● Task prompt
So that nothing is lost, write out all the lines below exactly.

[Saved entries]
—————
(** * Run tracking and artifact staging of the Loretech tool server

    A shallow embedding of [src/runs.ts] (run directory manager),
    [src/memory.ts] (local echo files, the module [server.ts] imports as
    [./memory.js]) and the tool handlers of [src/server.ts], together with
    the properties of the run ledger, the artifact store, the replay
    controller and the echo catalog.

    Conventions of the embedding.
    - A JavaScript string is the list of its UTF-16 code units ([list N]).
    - The resolved [.loretech] directory is the state [World]: the [.env]
      file, the [runs/] tree and the [echoes/] directory.  Path resolution
      ([findLoretechDir]) is taken as fixed during a call, and file names
      are flat (no path separators inside a run id or an artifact name).
    - A string obtained with [JSON.stringify(v, null, 2)] is kept symbolic
      as [Json v]; [JSON.parse] of such a string gives [v] back.
    - Effects are threaded through the monad [M]: world passing with
      JavaScript exceptions ([Throw], carrying the error message). *)

From Stdlib Require Import Strings.String Strings.Ascii Numbers.DecimalString.
From stdpp Require Import base option list gmap sorting.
—————
● Solved problem
(** * Run tracking and artifact staging of the Loretech tool server

    A shallow embedding of [src/runs.ts] (run directory manager),
    [src/memory.ts] (local echo files, the module [server.ts] imports as
    [./memory.js]) and the tool handlers of [src/server.ts], together with
    the properties of the run ledger, the artifact store, the replay
    controller and the echo catalog.

    Conventions of the embedding.
    - A JavaScript string is the list of its UTF-16 code units ([list N]).
    - The resolved [.loretech] directory is the state [World]: the [.env]
      file, the [runs/] tree and the [echoes/] directory.  Path resolution
      ([findLoretechDir]) is taken as fixed during a call, and file names
      are flat (no path separators inside a run id or an artifact name).
    - A string obtained with [JSON.stringify(v, null, 2)] is kept symbolic
      as [Json v]; [JSON.parse] of such a string gives [v] back.
    - Effects are threaded through the monad [M]: world passing with
      JavaScript exceptions ([Throw], carrying the error message). *)

From Stdlib Require Import Strings.String Strings.Ascii Numbers.DecimalString.
From stdpp Require Import base option list gmap sorting.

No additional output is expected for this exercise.